Pour l’édition 2010, la communauté des musiciens de l’Orchestre Philharmonique de Vienne a invité une nouvelle fois le chef d’orchestre français Georges Prêtre, fin connaisseur de la tradition musicale viennoise. Le chef français dirigea à de nombreuses reprises les orchestres viennois, et fut notamment directeur musical de l’Orchestre Symphonique de Vienne, entre 1986 et 1991. Georges Prêtre se sent proche de la culture viennoise. Il connait parfaitement la musique des Strauss, et demeure peut-être l’un des seuls aujourd’hui à pouvoir assumer l’héritage de soixante-dix ans de Concert du Nouvel An, après les illustres figures du XXe siècle, qui l’ont illustré, de Clemens Kraus à Nikolaus Harnoncourt, en passant par Willi Boskovsky, Lorin Maazel ou Riccardo Muti. Pourtant, dans notre souvenir, l’édition 2008 – la « première fois » du chef français – avait déçu. Elle pâtissait d’un penchant récurrent de Prêtre, que l’on a pu observer à de nombreuses reprises - également dans d'autres répertoires - sa tendance à la lourdeur. Et dans la musique de la Vienne de la fin du XIXe siècle, ce défaut devient insoutenable, dans la mesure où les pages des Strauss ne sont que fragilité, délicatesse, atmosphères raréfiées ou fuligineuses.

Pour cet événement symbolique de leur « saison » musicale, les musiciens des Wiener Philharmoniker invitent en réalité un musicien expérimenté – difficile de battre Prêtre sur ce terrain, avec ses soixante ans de carrière -, et avant tout un artiste capable de ne pas trahir leur tradition. Quelquefois, les Wiener Philharmoniker témoignent d’une curiosité inédite. En 1980, ils invitaient pour la première fois Lorin Maazel, et en 2001, un même désir de renouvellement les avait incité en 2001 à inviter Nikolaus Harnoncourt. De nouvelles pages de leur histoire furent ainsi ouvertes.

Aujourd’hui, ils peinent à trouver des chefs d’orchestre qui ressentent réellement la musique viennoise, ses spécificités, son art de l'indicible, le profond, le poétique en même temps que sa vacuité - tout son charme.

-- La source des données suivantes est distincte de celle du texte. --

(** * rcr: Remote CLI Runner -- a shallow embedding of [rcr.py]

    The program reads a [[remote]] section from an INI file, resolves the
    host's address for display, assembles the argument vector of an [ssh]
    invocation and relays the exit code of that process.

    Python strings are [string]; Python [int] is [Z].  The calls the
    program makes into the interpreter, the standard library and the
    operating system -- [Path.exists], [ConfigParser.read], membership and
    [get] on the parser, [int], [socket.gethostbyname], [subprocess.run] --
    are answered by a [world], each with the outcomes the call can have:
    a value or an exception.  Printing, exiting and the calls that leave
    the process are recorded in an event trace by a small writer/exit
    monad. *)

From Stdlib Require Import ZArith List Ascii String Decimal DecimalString DecimalZ Lia.
From stdpp Require Import gmap strings.

Import ListNotations.
Local Open Scope string_scope.
Local Open Scope list_scope.
Local Open Scope Z_scope.

(** ** Data model *)

(** [@dataclass class RemoteConfig] (rcr.py, lines 18-25). *)
Record RemoteConfig := mkRemoteConfig {
  host : string;
  user : string;
  key : string;
  port : Z
}.

(** Outcome of [config[section].get(option, fallback)]: the value the
    parser finds for the option (in the section or, failing that, among the
    defaults, after interpolation), nothing, in which case the caller's
    fallback is returned, or an exception of the interpolation
    ([InterpolationSyntaxError] for a stray [%], and the like). *)
Inductive get_outcome :=
| Found (value : string)
| NotFound
| GetRaises (name : string).

(** The two questions the program asks a [configparser.ConfigParser]
    after [config.read]: [section in config], and
    [config[section].get(option, ...)]. *)
Record ConfigParser := mkConfigParser {
  contains : string -> bool;
  get : string -> string -> get_outcome
}.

Il n’y a peut-être plus de chefs en effet, actuellement dans la soixantaine, du niveau d’illustres aînés comme Herbert von Karajan (1987) ou Carlos Kleiber (1989, 1992). Mariss Jansons ? Riccardo Muti ? Daniel Barenboïm ? Seiji Ozawa ? Zubin Mehta ? Bien que ces chefs-d’orchestre soient très liés à l’Orchestre Philharmonique de Vienne, ils n’ont jamais fait preuve de qualités exceptionnelles lors des Concerts du Nouvel An.

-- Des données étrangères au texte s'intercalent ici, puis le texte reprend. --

(** [Var::unassign] erases the statement from two link sets only: the
    source set of the receiver and the sink set of the node that is the
    statement's right operand.  Every other node is left as it was: when the
    right operand is a slice, a cast or an expression, the signals under it
    are not touched. *)
Theorem Var_unassign_effect (vars : list Var) (stmts : list AssignStmt.t)
    (gens : list Generator.t) (this stmt : nat) (s : AssignStmt.t)
    (vars' : list Var) (gens' : list Generator.t) :
  stmts !! stmt = Some s →
  Var_unassign Generator_remove_stmt vars stmts gens this stmt = Ok (vars', gens') →
  (∃ tv', vars' !! this = Some tv' ∧ stmt ∉ sources_ tv')
  ∧ (∃ rv', vars' !! AssignStmt.right_ s = Some rv' ∧ stmt ∉ sinks_ rv')
  ∧ (∀ q v, q ≠ this → q ≠ AssignStmt.right_ s → vars !! q = Some v →
       vars' !! q = Some v)
  ∧ (∀ q v, vars !! q = Some v →
       ∃ v', vars' !! q = Some v' ∧ cls v' = cls v
         ∧ sinks_ v' ⊆ sinks_ v ∧ sources_ v' ⊆ sources_ v).
Proof.
  intros Hs H. unfold Var_unassign in H.
  rewrite (deref_lookup _ _ _ Hs) in H. cbn [mbind result_bind] in H.
  apply bind_Ok in H as (rv & Hr & H). apply deref_Ok in Hr.
  apply bind_Ok in H as (tv & Ht & H). apply deref_Ok in Ht.
  destruct (generator tv) as [g|]; [|done].
  apply bind_Ok in H as (gens1 & _ & H). injection H as <- <-.
  set (f := λ v, with_sinks (sinks_ v ∖ {[stmt]}) v) in *.
  set (h := λ v, with_sources (sources_ v ∖ {[stmt]}) v) in *.
  split_and!.
  - exists (h tv). split; [by apply update_lookup_eq|]. cbn. apply not_elem_of_remove.
  - destruct (update_lookup_Some (update vars (AssignStmt.right_ s) f) this h
                (AssignStmt.right_ s) (f rv)) as (rv' & Hrv' & Hor);
      [by apply update_lookup_eq|].
    exists rv'. split; [done|]. destruct Hor as [->| ->]; cbn; apply not_elem_of_remove.
  - intros q v Hq1 Hq2 Hq. by rewrite !update_lookup_ne.
  - intros q v Hq.
    destruct (update_lookup_Some vars (AssignStmt.right_ s) f q v Hq)
      as (v1 & Hv1 & Hor1).
    destruct (update_lookup_Some (update vars (AssignStmt.right_ s) f) this h q v1 Hv1)
      as (v2 & Hv2 & Hor2).
    exists v2. split; [done|].
    destruct Hor1 as [->| ->], Hor2 as [->| ->]; cbn;
      split_and!; first [done|apply remove_subseteq].
Qed.

End UnassignProperties.

Section RelocationChecks.
Variable is_valid_variable_name : string → bool.

Lemma collect_slices_chain vars p r k :
  slice_chain vars p r k → ∀ fuel, (k < fuel)%nat →
  ∃ l, collect_slices fuel vars p = Ok (l, r) ∧ length l = k.
Proof.
  induction 1 as [p v Hp Hty|p v s sub q k Hp Hty Hcls _ IH]; intros fuel Hf;
    (destruct fuel as [|n]; [lia|]); cbn [collect_slices];
    rewrite (deref_lookup _ _ _ Hp); cbn [mbind result_bind].
  - rewrite bool_decide_eq_false_2 by done. by exists [].
  - rewrite bool_decide_eq_true_2 by done. unfold as_VarSlice. rewrite Hcls.
    cbn [mbind result_bind]. destruct (IH n) as (l & -> & Hl); [lia|].
    cbn [mbind result_bind mret result_ret]. exists (p :: l). split; [done|].
    cbn. by rewrite Hl.
Qed.

Lemma set_var_parent_not_found (vars : list Var) (var r k target new_var fuel : nat) :
  slice_chain vars var r k → (k < fuel)%nat → r ≠ target →
  set_var_parent is_valid_variable_name fuel vars var target new_var true
    = Throw (InternalException "Target not found")
  ∧ set_var_parent is_valid_variable_name fuel vars var target new_var false
    = Ok (vars, var).
Proof.
  intros Hch Hf Hne.
  destruct (collect_slices_chain _ _ _ _ Hch fuel Hf) as (l & Hl & Hlen).
  unfold set_var_parent. rewrite Hl. cbn [mbind result_bind].
  by rewrite bool_decide_eq_true_2.
Qed.

(** [set_var_parent] looks for the target under the chain of slices that
    the operand hangs from.  When the signal under the chain is not the
    target, the call throws the internal "Target not found" exception if the
    check was asked for and otherwise changes nothing; when the operand is
    the target itself and no slice lies above it, the call throws the
    internal "Slice cannot be null" exception. *)
Theorem set_var_parent_checks (vars : list Var) (var r k target new_var fuel : nat) :
  slice_chain vars var r k → (k < fuel)%nat →
  (r ≠ target →
   set_var_parent is_valid_variable_name fuel vars var target new_var true
     = Throw (InternalException "Target not found")
   ∧ set_var_parent is_valid_variable_name fuel vars var target new_var false
     = Ok (vars, var))
  ∧ (r = target → k = 0%nat → ∀ check_target,
     set_var_parent is_valid_variable_name fuel vars var target new_var check_target
       = Throw (InternalException "Slice cannot be null")).
Proof.
  intros Hch Hf. split; [intros Hne; by eapply set_var_parent_not_found|].
  destruct (collect_slices_chain _ _ _ _ Hch fuel Hf) as (l & Hl & Hlen).
  unfold set_var_parent. rewrite Hl. cbn [mbind result_bind].
  intros -> -> check. rewrite bool_decide_eq_false_2 by (intros ?; done).
  destruct l; [|done]. by rewrite bool_decide_eq_true_2.
Qed.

Alors, nos pensées vont vers cette nouvelle génération de jeunes musiciens. Mais les Wiener Philharmoniker ne peuvent pas inviter un jeunot avec lequel ils n’ont jamais travaillé, ou si peu que leur ponctuelle collaboration en devient réduite à néant. Pourtant, sans aucun doute, il y en a, et de bons. Philippe Jordan, un jeune qui connait bien lui aussi la culture viennoise, Vladimir Jurowski. L’un des plus remarquables pour nous serait le chef norvégien Eivind Gullberg Jensen. Il possède cette élégance de chat, ce raffinement naturel, cette souplesse dans les phrasés, qui permettent les plus grandes subtilités. Rendez-vous en 2025 ? D’ici-là, quelles années de souffrance et de labeur !

Place aux jeunes !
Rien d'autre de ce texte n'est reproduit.